:: Try it ::
Include in the output exactly the lines from the opening of the data through the line containing "callbacks they schedule", and nothing more.

:: Data section ::
(** * Virtual chemistry lab: the titration simulation and its step tracker

    A shallow embedding of the simulation logic of
    [client/src/components/VirtualLab/VirtualLabApp.tsx] (the titration
    handlers, the step tracker, the pH/molarity calculation, the reset)
    and of the [Equipment] component (mixed colour and solution height),
    followed by the handlers that place equipment and drop chemicals, the
    undo history and the drop targets of the component and of the
    workbench.

    Modelling conventions.
    - A JavaScript [number] is a value of [JS.number]: a finite rational
      kept in lowest terms, or one of the IEEE special values
      [+Infinity], [-Infinity], [NaN].  Finite arithmetic is exact (no
      rounding, no overflow) and zero carries no sign; the special values
      follow IEEE 754 / ECMAScript.  What is stated of a rounded result is
      stated for inputs on which binary64 arithmetic is exact as well, or
      as bounds that rounding does not cross.
    - A React render is a snapshot of the component state.  A handler or a
      timer callback reads the variables of the render that created it
      (its closure) and writes through the state setters, which act on the
      live state.  Every handler below therefore takes the render it
      closes over and the live state as two separate arguments.
    - [setTimeout], [setInterval] and [requestAnimationFrame] return the
      callbacks they schedule as data ([task]), each carrying the render
      it closes over; [Date.now()] is the argument [now] of a handler.
    - The handlers that place equipment and drop chemicals
      ([handleEquipmentDrop], [handleChemicalDrop], [handleReaction])
      come after the titration model, whose events keep [StepTrigger] for
      their calls of [markStepCompleted].  A setter whose updater
      function calls other setters runs them on the state the updater
      leaves.

    The file has two parts: the model and the definitions the statements
    use, then the lemmas and theorems. *)

From Stdlib Require Import ZArith QArith Qround Qreduction List String Ascii Bool Lia Lqa.
From Stdlib Require Import DecimalString.
Import ListNotations.

Local Open Scope string_scope.
Local Open Scope list_scope.
Local Open Scope Z_scope.

(* ------------------------------------------------------------------ *)
(** ** JavaScript numbers *)

Module JS.

Inductive number : Type :=
| Fin (q : Q)
| PInf
| NInf
| NaN.

(** A numeric literal of the source, in lowest terms. *)
Definition lit (q : Q) : number := Fin (Qred q).

Definition int (z : Z) : number := Fin (inject_Z z).

Definition neg (a : number) : number :=
  match a with
  | Fin x => Fin (Qred (- x))
  | PInf => NInf
  | NInf => PInf
  | NaN => NaN
  end.

Definition add (a b : number) : number :=
  match a, b with
  | NaN, _ | _, NaN => NaN
  | PInf, NInf | NInf, PInf => NaN
  | PInf, _ | _, PInf => PInf
  | NInf, _ | _, NInf => NInf
  | Fin x, Fin y => Fin (Qred (x + y))
  end.

Definition sub (a b : number) : number := add a (neg b).

Definition mul (a b : number) : number :=
  match a, b with
  | NaN, _ | _, NaN => NaN
  | Fin x, Fin y => Fin (Qred (x * y))
  | Fin x, PInf | PInf, Fin x =>
      match (x ?= 0)%Q with Eq => NaN | Gt => PInf | Lt => NInf end
  | Fin x, NInf | NInf, Fin x =>
      match (x ?= 0)%Q with Eq => NaN | Gt => NInf | Lt => PInf end
  | PInf, PInf | NInf, NInf => PInf
  | PInf, NInf | NInf, PInf => NInf
  end.

(** [x / 0] is an infinity of the sign of [x], [0 / 0] is [NaN]. *)
Definition div (a b : number) : number :=
  match a, b with
  | NaN, _ | _, NaN => NaN
  | Fin x, Fin y =>
      match (y ?= 0)%Q with
      | Eq => match (x ?= 0)%Q with Eq => NaN | Gt => PInf | Lt => NInf end
      | _ => Fin (Qred (x / y))
      end
  | Fin _, PInf | Fin _, NInf => Fin 0
  | PInf, Fin y => match (y ?= 0)%Q with Lt => NInf | _ => PInf end
  | NInf, Fin y => match (y ?= 0)%Q with Lt => PInf | _ => NInf end
  | PInf, PInf | PInf, NInf | NInf, PInf | NInf, NInf => NaN
  end.

(** The relational operators [<], [<=], [>], [>=] and [===]: every
    comparison with [NaN] is false. *)
Definition lt (a b : number) : bool :=
  match a, b with
  | NaN, _ | _, NaN => false
  | Fin x, Fin y => match (x ?= y)%Q with Lt => true | _ => false end
  | NInf, NInf | PInf, _ | _, NInf => false
  | NInf, _ | _, PInf => true
  end.

Definition le (a b : number) : bool :=
  match a, b with
  | NaN, _ | _, NaN => false
  | Fin x, Fin y => match (x ?= y)%Q with Gt => false | _ => true end
  | NInf, _ | _, PInf => true
  | PInf, _ | _, NInf => false
  end.

Definition gt (a b : number) : bool := lt b a.
Definition ge (a b : number) : bool := le b a.

Definition strict_eq (a b : number) : bool :=
  match a, b with
  | Fin x, Fin y => Qeq_bool x y
  | PInf, PInf | NInf, NInf => true
  | _, _ => false
  end.

(** [ToBoolean] on a number, as used by [x || y]. *)
Definition truthy (a : number) : bool :=
  match a with
  | Fin x => negb (Qeq_bool x 0)
  | NaN => false
  | PInf | NInf => true
  end.

Definition or_else (a b : number) : number := if truthy a then a else b.

(** [Math.min], [Math.max]: [NaN] as soon as one argument is [NaN]. *)
Definition Math_min (a b : number) : number :=
  match a, b with
  | NaN, _ | _, NaN => NaN
  | _, _ => if lt b a then b else a
  end.

Definition Math_max (a b : number) : number :=
  match a, b with
  | NaN, _ | _, NaN => NaN
  | _, _ => if lt a b then b else a
  end.

(** [Math.round]: the integer nearest to [x], ties towards [+Infinity]. *)
Definition Math_round (a : number) : number :=
  match a with
  | Fin x => int (Qfloor (x + (1 # 2)))
  | _ => a
  end.

(** [Math.pow(x, n)] for a literal natural exponent [n]. *)
Fixpoint Math_pow (a : number) (n : nat) : number :=
  match n with
  | O => int 1
  | S n' => mul a (Math_pow a n')
  end.

(** [Number.prototype.toString] as used by template literals: an
    integer prints its decimal digits; another finite value prints its
    integer part, a point and its decimal expansion, cut after twenty
    digits (the program interpolates results of [Math.round] and
    timestamps, which are integers).  JavaScript switches to exponent
    notation from 1e21 on and below 1e-6; the model is meant for the
    values in between. *)
Fixpoint fraction_digits (fuel : nat) (num den : Z) : string :=
  match fuel with
  | O => EmptyString
  | S fuel' =>
      if num =? 0 then EmptyString
      else
        let d := (10 * num) / den in
        String (ascii_of_nat (Z.to_nat (48 + d)))
               (fraction_digits fuel' (10 * num - d * den) den)
  end.

Definition decimal_of_nonneg (x : Q) : string :=
  let i := Qfloor x in
  let r := (Qnum x - i * Zpos (Qden x)) in
  let int_part := NilZero.string_of_uint (N.to_uint (Z.to_N i)) in
  if r =? 0 then int_part
  else (int_part ++ "." ++ fraction_digits 20 r (Zpos (Qden x)))%string.

Definition toString (a : number) : string :=
  match a with
  | Fin x =>
      match (x ?= 0)%Q with
      | Lt => ("-" ++ decimal_of_nonneg (Qred (- x)))%string
      | _ => decimal_of_nonneg (Qred x)
      end
  | PInf => "Infinity"
  | NInf => "-Infinity"
  | NaN => "NaN"
  end.

End JS.

Import JS.

(* ------------------------------------------------------------------ *)
(** ** Strings and arrays of the JavaScript library *)

(** [s.replace(pat, "")] for a one-character pattern: the first
    occurrence is removed. *)
Fixpoint remove_first (pat : ascii) (s : string) : string :=
  match s with
  | EmptyString => EmptyString
  | String c s' => if Ascii.eqb c pat then s' else String c (remove_first pat s')
  end.

(** [s.substr(start, length)]. *)
Definition substr (s : string) (start length : nat) : string :=
  String.substring start length s.

Definition hex_digit (c : ascii) : option Z :=
  let n := Z.of_nat (nat_of_ascii c) in
  if (48 <=? n) && (n <=? 57) then Some (n - 48)
  else if (97 <=? n) && (n <=? 102) then Some (n - 87)
  else if (65 <=? n) && (n <=? 70) then Some (n - 55)
  else None.

(** The value of the longest prefix of hexadecimal digits, [None] when
    the first character is no digit. *)
Fixpoint hex_prefix (s : string) (acc : option Z) : option Z :=
  match s with
  | EmptyString => acc
  | String c s' =>
      match hex_digit c with
      | Some d =>
          hex_prefix s' (Some (16 * match acc with Some a => a | None => 0 end + d))
      | None => acc
      end
  end.

Definition is_white_space (c : ascii) : bool :=
  let n := nat_of_ascii c in
  (Nat.eqb n 32 || (Nat.leb 9 n && Nat.leb n 13))%bool.

Fixpoint trim_start (s : string) : string :=
  match s with
  | String c s' => if is_white_space c then trim_start s' else s
  | EmptyString => s
  end.

(** [parseInt(s, 16)]: leading white space, a sign and a [0x] prefix
    are skipped, then the longest run of hexadecimal digits is read;
    [NaN] when there is none. *)
Definition parseInt16 (s : string) : number :=
  let s1 := trim_start s in
  let '(negative, s2) :=
    match s1 with
    | String "-" r => (true, r)
    | String "+" r => (false, r)
    | _ => (false, s1)
    end in
  let s3 :=
    match s2 with
    | String "0" (String "x" r) | String "0" (String "X" r) => r
    | _ => s2
    end in
  match hex_prefix s3 None with
  | Some v => int (if negative then - v else v)
  | None => NaN
  end.

(** [xs.includes(x)] on an array of strings. *)
Definition includes (xs : list string) (x : string) : bool :=
  existsb (String.eqb x) xs.

(** [xs.sort()] with the default comparison (code-unit order). *)
Fixpoint sort_insert (x : string) (xs : list string) : list string :=
  match xs with
  | [] => [x]
  | y :: ys => if String.leb x y then x :: xs else y :: sort_insert x ys
  end.

Definition sort (xs : list string) : list string :=
  fold_right sort_insert [] xs.

(* ------------------------------------------------------------------ *)
(** ** The Equipment component: mixed colour and solution height *)

(** An entry of an equipment's [chemicals] array. *)
Record ChemicalQuantity : Type := mkChemical {
  chem_id : string;
  chem_name : string;
  chem_color : string;
  chem_amount : number;
  chem_concentration : string
}.

(** The template literal [`rgb(${r}, ${g}, ${b})`]. *)
Definition rgb_template (r g b : number) : string :=
  ("rgb(" ++ toString r ++ ", " ++ toString g ++ ", " ++ toString b ++ ")")%string.

(** [start + (end - start) * easedProgress], rounded. *)
Definition blend (startC endC easedProgress : number) : number :=
  Math_round (add startC (mul (sub endC startC) easedProgress)).

(** The body of [chemicals.forEach] in the default colour mixing: the
    accumulators are [r], [g], [b] and [totalAmount]. *)
Definition mix_step (acc : number * number * number * number)
    (chemical : ChemicalQuantity) : number * number * number * number :=
  let '(r, g, b, totalAmount) := acc in
  let color := chem_color chemical in
  let amount := chem_amount chemical in
  let hex := remove_first "#" color in
  let rVal := parseInt16 (substr hex 0 2) in
  let gVal := parseInt16 (substr hex 2 2) in
  let bVal := parseInt16 (substr hex 4 2) in
  (add r (mul rVal amount), add g (mul gVal amount),
   add b (mul bVal amount), add totalAmount amount).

:: Response for this exercise ::
(** * Virtual chemistry lab: the titration simulation and its step tracker

    A shallow embedding of the simulation logic of
    [client/src/components/VirtualLab/VirtualLabApp.tsx] (the titration
    handlers, the step tracker, the pH/molarity calculation, the reset)
    and of the [Equipment] component (mixed colour and solution height),
    followed by the handlers that place equipment and drop chemicals, the
    undo history and the drop targets of the component and of the
    workbench.

    Modelling conventions.
    - A JavaScript [number] is a value of [JS.number]: a finite rational
      kept in lowest terms, or one of the IEEE special values
      [+Infinity], [-Infinity], [NaN].  Finite arithmetic is exact (no
      rounding, no overflow) and zero carries no sign; the special values
      follow IEEE 754 / ECMAScript.  What is stated of a rounded result is
      stated for inputs on which binary64 arithmetic is exact as well, or
      as bounds that rounding does not cross.
    - A React render is a snapshot of the component state.  A handler or a
      timer callback reads the variables of the render that created it
      (its closure) and writes through the state setters, which act on the
      live state.  Every handler below therefore takes the render it
      closes over and the live state as two separate arguments.
    - [setTimeout], [setInterval] and [requestAnimationFrame] return the
      callbacks they schedule as data ([task]), each carrying the render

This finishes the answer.